Respondent’s argument that the destroyed information was relevant also lacks evidentiary support. I agree with Complainant that Respondent’s assertions of relevance are based on speculation. Although the contents of the phone have been erased and it is impossible for the court to determine what was on the phone,[3] Silva has declared that the “[a]ll of the safety complaints [he] made at the mine were made in person, and not through email or text messages. The same is true with respect to reporting [his] injuries to” Respondent. Opp. Ex. 1 ¶ 8. This testimony contradicts Respondent’s statement that “Silva appears to allege that he made some safety complaints” using the phone.” Mot. 5.

Finally, I agree with Complainant that Respondent “misses the mark on whether Mr. Silva had a duty to preserve evidence and whether such duty was reasonably foreseeable.” Opp. 4. Parties have a “duty to preserve evidence in [their] possession when [they] know[] that the evidence is potentially relevant to litigation before the evidence was destroyed.” Pappas, 39 FMSHRC at 810 (citing Leon v. IDX Systems Corp., 464 F.3d 951, 959 (9th Cir. 2006)). At the time the phone was returned to Respondent, Silva had not filed a complaint of discrimination and had not retained counsel to represent him in anticipation of filing a complaint.[4] Moreover, given the lack of evidentiary support regarding potential relevance of any information on the phone, I find that it is at best questionable whether there may have been some reasonable foreseeability of a duty to preserve anything on the phone.


            While I do not resolve all disputes of fact in this order, the unsupported allegation of Respondent that Silva intentionally destroyed relevant information that he had a duty to preserve lacks evidentiary support and is contradicted by evidence presented by Complainant. I find that the requested sanctions are not warranted because Respondent’s allegation that there was information on the phone that was relevant to this case is speculative and there is no evidence that Silva intentionally deleted relevant data or instructed his daughter to do so. In addition, it is not at all clear that Silva had a duty to preserve data on the phone or whether such a duty was reasonably foreseeable at the time the data was deleted. Finally, Respondent failed to show that it was prejudiced by the deletion of the data. Assuming, for that sake of argument, that Silva did make safety complaints using the phone, such information would be on the phone of the management employee(s) to whom the complaints were made. Respondent’s motion is DENIED.
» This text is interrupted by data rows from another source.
(* ===== verification/AesGcm.v ===== *)
(** [crypto/aes] with a 256-bit key and [crypto/cipher]'s GCM with its
    standard nonce and tag sizes, which seal the email tokens at rest.

    Bytes of the cipher's state are integers; the substitution box is computed
    from the field inverse and the affine map that define it. *)

From Stdlib Require Import ZArith Lia Strings.Byte.
From stdpp Require Import base list strings.
From S2P Require Import Prelude GoStd Secret.

Local Open Scope Z_scope.

(** ** AES-256 *)

(** Multiplication by x modulo the field polynomial. *)
Definition xtime (a : Z) : Z :=
  let b := Z.shiftl a 1 in if 256 <=? b then Z.lxor b 283 else b.

Fixpoint gf_mul (bits : nat) (a b : Z) : Z :=
  match bits with
  | O => 0
  | S n => Z.lxor (if Z.odd b then a else 0) (gf_mul n (xtime a) (Z.shiftr b 1))
  end.

(** [a^254], the inverse of [a] and 0 for 0. *)
Definition gf_inv (a : Z) : Z :=
  let sq x := gf_mul 8 x x in
  let a2 := sq a in let a4 := sq a2 in let a8 := sq a4 in let a16 := sq a8 in
  let a32 := sq a16 in let a64 := sq a32 in let a128 := sq a64 in
  fold_left (gf_mul 8) [a4; a8; a16; a32; a64; a128] a2.

Definition rotl8 (x n : Z) : Z := Z.land (Z.lor (Z.shiftl x n) (Z.shiftr x (8 - n))) 255.

Definition sub_byte (a : Z) : Z :=
  let i := gf_inv a in
  fold_left Z.lxor [rotl8 i 1; rotl8 i 2; rotl8 i 3; rotl8 i 4; 99] i.

Definition sbox_table : list Z := Eval vm_compute in map (fun n => sub_byte (Z.of_nat n)) (seq 0 256).

Definition sbox (a : Z) : Z := nth (Z.to_nat a) sbox_table 0.

Definition xor_list (a b : list Z) : list Z := zip_with Z.lxor a b.

(** The transformation of the previous word of the key schedule. *)
Definition schedule_core (i : nat) (rcon : Z) (temp : list Z) : list Z :=
  if (i mod 8 =? 0)%nat then
    match temp with
    | [a; b; c; d] => [Z.lxor (sbox b) rcon; sbox c; sbox d; sbox a]
    | _ => temp
    end
  else if (i mod 8 =? 4)%nat then map sbox temp else temp.

(** The key schedule: words of four bytes, the latest eight kept in order. *)
Fixpoint expand (n : nat) (i : nat) (rcon : Z) (last8 : list (list Z)) : list (list Z) :=
  match n with
  | O => []
  | S n =>
      let w := xor_list (nth 0 last8 []) (schedule_core i rcon (nth 7 last8 [])) in
      w :: expand n (S i) (if (i mod 8 =? 0)%nat then xtime rcon else rcon) (drop 1 last8 ++ [w])
  end.

Fixpoint chunks (n k : nat) (l : list Z) : list (list Z) :=
  match n with
  | O => []
  | S n => take k l :: chunks n k (drop k l)
  end.

(** The fifteen round keys. *)
Definition round_keys (key : list Z) : list (list Z) :=
  let w := chunks 8 4 key in
  chunks 15 16 (concat (w ++ expand 52 8 1 w)).

Definition at_ (st : list Z) (i : nat) : Z := nth i st 0.

(** Column-major state: row [r] of column [c] is at [4*c+r]. *)
Definition shift_rows (st : list Z) : list Z :=
  map (fun i => at_ st ((i + 4 * (i mod 4)) mod 16)%nat) (seq 0 16).

Definition mix_columns (st : list Z) : list Z :=
  map (fun i =>
    let c := (i / 4)%nat in
    let s k := at_ st (4 * c + (i + k) mod 4)%nat in
    Z.lxor (Z.lxor (xtime (s 0%nat)) (Z.lxor (xtime (s 1%nat)) (s 1%nat))) (Z.lxor (s 2%nat) (s 3%nat)))
    (seq 0 16).

Fixpoint rounds (ks : list (list Z)) (st : list Z) : list Z :=
  match ks with
  | [] => st
  | [k] => xor_list (shift_rows (map sbox st)) k
  | k :: ks => rounds ks (xor_list (mix_columns (shift_rows (map sbox st))) k)
  end.

(** One block under the key. *)
Definition encrypt_block (key block : list byte) : list byte :=
  match round_keys (map Z_of_byte key) with
  | k :: ks => map byte_of_Z (rounds ks (xor_list (map Z_of_byte block) k))
  | [] => block
  end.

(** ** GCM *)

Definition block_value (b : list byte) : Z := fold_left (fun acc x => 256 * acc + Z_of_byte x) b 0.

Fixpoint put_bytes (n : nat) (z : Z) : list byte :=
  match n with
  | O => []
  | S n => put_bytes n (z / 256) ++ [byte_of_Z z]
  end.

(** Multiplication in the field of GHASH: the most significant bit is the
    lowest coefficient. *)
Fixpoint ghash_mul (bits : nat) (x v z : Z) : Z :=
  match bits with
  | O => z
  | S n =>
      let z := if Z.testbit x (Z.of_nat n) then Z.lxor z v else z in
      let v := if Z.odd v then Z.lxor (Z.shiftr v 1) (Z.shiftl 225 120) else Z.shiftr v 1 in
      ghash_mul n x v z
  end.

(** Absorb a sequence of blocks, the last one padded with zeros. *)
Fixpoint ghash (fuel : nat) (h acc : Z) (data : list byte) : Z :=
  match fuel, data with
  | S fuel, _ :: _ =>
      let block := take 16 data in
      let block := block ++ replicate (16 - length block) x00 in
      ghash fuel h (ghash_mul 128 (Z.lxor acc (block_value block)) h 0) (drop 16 data)
  | _, _ => acc
  end.

Definition counter (nonce : list byte) (i : Z) : list byte := nonce ++ put_bytes 4 i.

(** Exclusive or with the key stream, from counter block [i] on. *)
Fixpoint ctr (fuel : nat) (key nonce : list byte) (i : Z) (data : list byte) : list byte :=
  match fuel, data with
  | S fuel, _ :: _ =>
      zip_with byte_xor (take 16 data) (encrypt_block key (counter nonce i)) ++
      ctr fuel key nonce (i + 1) (drop 16 data)
  | _, _ => []
  end.

Definition gcm_tag (key nonce ciphertext aad : list byte) : list byte :=
  let h := block_value (encrypt_block key (replicate 16 x00)) in
  let s := ghash (length aad) h 0 aad in
  let s := ghash (length ciphertext) h s ciphertext in
  let lengths := put_bytes 8 (8 * Z.of_nat (length aad)) ++ put_bytes 8 (8 * Z.of_nat (length ciphertext)) in
  let s := ghash_mul 128 (Z.lxor s (block_value lengths)) h 0 in
  zip_with byte_xor (put_bytes 16 s) (encrypt_block key (counter nonce 1)).

(** [aead.Seal(dst, nonce, plaintext, aad)] without [dst]. *)
Definition gcm_Seal (key nonce plaintext aad : list byte) : list byte :=
  let ciphertext := ctr (length plaintext) key nonce 2 plaintext in
  ciphertext ++ gcm_tag key nonce ciphertext aad.

Definition gcm_Open (key nonce sealed aad : list byte) : option (list byte) :=
  if (length sealed <? 16)%nat then None
  else
    let ciphertext := take (length sealed - 16) sealed in
    if bool_decide (drop (length sealed - 16) sealed = gcm_tag key nonce ciphertext aad)
    then Some (ctr (length ciphertext) key nonce 2 ciphertext)
    else None.

Definition gcm_NonceSize : nat := 12.

(** ** Sizes *)

Lemma schedule_core_length i rcon w : length w = 4%nat -> length (schedule_core i rcon w) = 4%nat.
Proof.
  intros Hw. unfold schedule_core. case_match; [|case_match; [by rewrite length_map | done]].
  do 4 (destruct w as [|? w]; [done|]). by destruct w.
Qed.

Lemma expand_words n i rcon last8 :
  length last8 = 8%nat -> Forall (fun w => length w = 4%nat) last8 ->
  length (expand n i rcon last8) = n /\ Forall (fun w => length w = 4%nat) (expand n i rcon last8).
Proof.
  revert i rcon last8. induction n as [|n IH]; intros i rcon last8 Hl HF; [by split|]. cbn [expand].
  assert (forall k, (k < 8)%nat -> length (nth k last8 []) = 4%nat) as Hn.
  { intros k Hk. rewrite Forall_forall in HF. apply HF, list_elem_of_In, nth_In. lia. }
  assert (length (xor_list (nth 0 last8 []) (schedule_core i rcon (nth 7 last8 []))) = 4%nat) as Hw.
  { unfold xor_list. rewrite length_zip_with, schedule_core_length; rewrite ?Hn by lia; lia. }
  generalize dependent (xor_list (nth 0 last8 []) (schedule_core i rcon (nth 7 last8 []))). intros w Hw.
  destruct (IH (S i) (if (i mod 8 =? 0)%nat then xtime rcon else rcon) (drop 1 last8 ++ [w])) as [R1 R2].
  - rewrite length_app, length_drop, Hl. reflexivity.
  - apply Forall_app. split; [by apply Forall_drop | by repeat constructor].
  - split; [cbn [length]; by rewrite R1 | by constructor].
Qed.

Lemma concat_length (k : nat) (l : list (list Z)) :
  Forall (fun w => length w = k) l -> length (concat l) = (k * length l)%nat.
Proof. induction 1 as [|w l Hw _ IH]; cbn [concat length]; [lia|]. rewrite length_app. lia. Qed.

Lemma chunks_length n k l :
  length l = (n * k)%nat -> length (chunks n k l) = n /\ Forall (fun w => length w = k) (chunks n k l).
Proof.
  revert l. induction n as [|n IH]; intros l Hl; [by split|]. cbn [chunks].
  destruct (IH (drop k l)) as [H1 H2]; [rewrite length_drop; lia|].
  split; [cbn [length]; lia|]. constructor; [rewrite length_take; lia | done].
Qed.

Lemma round_keys_shape key :
  length key = 32%nat -> length (round_keys key) = 15%nat /\ Forall (fun k => length k = 16%nat) (round_keys key).
Proof.
  intros Hk. destruct (chunks_length 8 4 key Hk) as [H1 H2].
  destruct (expand_words 52 8 1 (chunks 8 4 key) H1 H2) as [H3 H4].
  unfold round_keys. cbv zeta. revert H3 H4. generalize (expand 52 8 1 (chunks 8 4 key)). intros e H3 H4.
  revert H1 H2. generalize (chunks 8 4 key). intros w H1 H2. apply chunks_length. rewrite (concat_length 4).
  - rewrite length_app, H1, H3. reflexivity.
  - by apply Forall_app.
Qed.

Lemma rounds_shape ks st :
  Forall (fun k => length k = 16%nat) ks -> length st = 16%nat -> length (rounds ks st) = 16%nat.
Proof.
  intros Hk. revert st. induction Hk as [|k ks Hk Hks IH]; intros st Hs; [done|]. cbn [rounds].
  destruct ks as [|k' ks].
  - unfold xor_list. rewrite length_zip_with. unfold shift_rows. rewrite length_map, length_seq. lia.
  - apply IH. unfold xor_list. rewrite length_zip_with. unfold mix_columns. rewrite length_map, length_seq. lia.
Qed.

Lemma encrypt_block_length key block :
  length key = 32%nat -> length block = 16%nat -> length (encrypt_block key block) = 16%nat.
Proof.
  intros Hk Hb. unfold encrypt_block.
  destruct (round_keys_shape (map Z_of_byte key)) as [H1 H2]; [by rewrite length_map|].
  destruct (round_keys _) as [|k ks]; [done|]. apply Forall_cons in H2 as [Hk0 H2].
  rewrite length_map. apply rounds_shape; [done|]. unfold xor_list. rewrite length_zip_with, length_map. lia.
Qed.

Lemma put_bytes_length n z : length (put_bytes n z) = n.
Proof. revert z. induction n; intros z; cbn [put_bytes]; [done|]. rewrite length_app, IHn. cbn. lia. Qed.

(** ** Opening what was sealed *)

Lemma Z_of_byte_range b : 0 <= Z_of_byte b < 256.
Proof. unfold Z_of_byte. pose proof (Byte.to_N_bounded b). lia. Qed.

Lemma byte_of_Z_of_byte b : byte_of_Z (Z_of_byte b) = b.
Proof.
  unfold byte_of_Z. rewrite Z.mod_small by apply Z_of_byte_range. unfold Z_of_byte.
  by rewrite N2Z.id, Byte.of_to_N.
Qed.

Lemma Z_of_byte_xor a b : Z_of_byte (byte_xor a b) = Z.lxor (Z_of_byte a) (Z_of_byte b).
Proof.
  unfold byte_xor. rewrite Z_of_byte_of_Z. apply Z.bits_inj'. intros n Hn.
  rewrite <- (Z.mod_small (Z_of_byte a) 256), <- (Z.mod_small (Z_of_byte b) 256) by apply Z_of_byte_range.
  change 256 with (2 ^ 8). rewrite (Z.lxor_spec (_ mod _) (_ mod _)).
  destruct (Z_lt_le_dec n 8).
  - rewrite !Z.mod_pow2_bits_low by lia. rewrite Z.lxor_spec, !Z.mod_pow2_bits_low by lia. done.
  - by rewrite !Z.mod_pow2_bits_high by lia.
Qed.

Lemma byte_xor_involutive a b : byte_xor (byte_xor a b) b = a.
Proof.
  unfold byte_xor at 1. rewrite Z_of_byte_xor, Z.lxor_assoc, Z.lxor_nilpotent, Z.lxor_0_r.
  apply byte_of_Z_of_byte.
Qed.

Lemma zip_xor_involutive (l k : list byte) :
  (length l <= length k)%nat -> zip_with byte_xor (zip_with byte_xor l k) k = l.
Proof.
  revert k. induction l as [|a l IH]; intros [|b k] Hl; cbn in *; [done | done | lia|].
  rewrite byte_xor_involutive. f_equal. apply IH. lia.
Qed.

#[local] Opaque encrypt_block.

Section Ctr.
  Context (key nonce : list byte) (Hkey : length key = 32%nat) (Hnonce : length nonce = gcm_NonceSize).

Lemma stream_length i : length (encrypt_block key (counter nonce i)) = 16%nat.
Proof. apply encrypt_block_length; [done|]. unfold counter. by rewrite length_app, put_bytes_length, Hnonce. Qed.

Lemma ctr_length fuel i data : (length data <= fuel)%nat -> length (ctr fuel key nonce i data) = length data.
Proof.
  revert i data. induction fuel as [|fuel IH]; intros i [|b data] Hf; cbn [ctr]; try done; [cbn in Hf; lia|].
  rewrite length_app, length_zip_with, stream_length, IH, length_take, length_drop; [cbn [length]; lia|].
  rewrite length_drop. cbn [length] in *. lia.
Qed.

Lemma ctr_involutive fuel i data :
  (length data <= fuel)%nat -> ctr fuel key nonce i (ctr fuel key nonce i data) = data.
Proof.
  revert i data. induction fuel as [|fuel IH]; intros i data Hf; [destruct data; [done | cbn in Hf; lia]|].
  destruct data as [|b data]; [done|].
  assert (length (zip_with byte_xor (take 16 (b :: data)) (encrypt_block key (counter nonce i))) =
    Nat.min 16 (length (b :: data))) as Hl by (rewrite length_zip_with, stream_length, length_take; lia).
  cbn [ctr]. set (c := zip_with _ _ _) in *. set (rest := ctr fuel key nonce (i + 1) _) in *.
  destruct (c ++ rest) as [|c0 cs] eqn:E; [apply app_eq_nil in E as [E _]; rewrite E in Hl; done|].
  rewrite <- E. clear c0 cs E. assert (length rest = length (drop 16 (b :: data))) as Hr
    by (apply ctr_length; rewrite length_drop; cbn [length] in *; lia).
  destruct (decide (length (b :: data) <= 16)%nat) as [Hs|Hs].
  - assert (rest = []) as -> by (apply nil_length_inv; rewrite Hr, length_drop; lia).
    rewrite app_nil_r, take_ge, drop_ge by lia. subst c.
    rewrite (take_ge (b :: data)), zip_xor_involutive; [|cbn [length] in *; rewrite stream_length; lia | lia].
    destruct fuel; cbn [ctr]; apply app_nil_r.
  - rewrite take_app_length', drop_app_length' by lia. subst c rest.
    rewrite zip_xor_involutive by (rewrite length_take, stream_length; lia).
    rewrite IH by (rewrite length_drop; cbn [length] in *; lia). apply take_drop.
Qed.

Lemma gcm_tag_length ciphertext aad : length (gcm_tag key nonce ciphertext aad) = 16%nat.
Proof. unfold gcm_tag. rewrite length_zip_with, put_bytes_length, stream_length. reflexivity. Qed.

Lemma gcm_roundtrip plaintext aad :
  gcm_Open key nonce (gcm_Seal key nonce plaintext aad) aad = Some plaintext.
Proof.
  unfold gcm_Open, gcm_Seal. set (c := ctr _ _ _ _ plaintext).
  assert (length c = length plaintext) as Hc by by apply ctr_length.
  rewrite length_app, gcm_tag_length. replace (length c + 16 - 16)%nat with (length c) by lia.
  rewrite take_app_length, drop_app_length, bool_decide_eq_true_2 by done.
  destruct (Nat.ltb_spec (length c + 16) 16); [lia|]. f_equal. rewrite Hc. by apply ctr_involutive.
Qed.

End Ctr.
                                                                        /s/ Richard W. Manning

Richard W. Manning

                                                                        Administrative Law Judge




Matthew M. Linton, Ogletree, Deakins, Nash, Smoak & Stewart, PC, 1700 Lincoln Street,

Suite 4650, Denver, Colorado 80203


Karen W. Bobela, Esq., Office of the Solicitor, U.S. Department of Labor, 1244 Speer Boulevard, Suite 515, Denver, CO 80204


David Lichtenstein, Esq., Law Office of David Lichtenstein, LLC, 1556 Williams Street, Suite 100, Denver, CO 80218   



[1] Louis Silva is also represented by separate counsel in this proceeding. Complainant’s opposition was filed jointly by counsel for the Secretary of Labor and counsel for Silva.

[2] The Secretary alleges that Respondent failed to confer prior to the filing of its motion. Had Respondent done so it may have learned of the Secretary’s planned response, and the parties may have been able to resolve the issues on their own without the involvement of this court.


[3] As noted by Complainant, however, Respondent may be able to obtain text messages and emails that were sent by Silva by examining the cell phones of other employees.

[4] Silva had retained counsel to represent him in a separate worker’s compensation proceeding, who was not the same private attorney representing him in the current proceeding.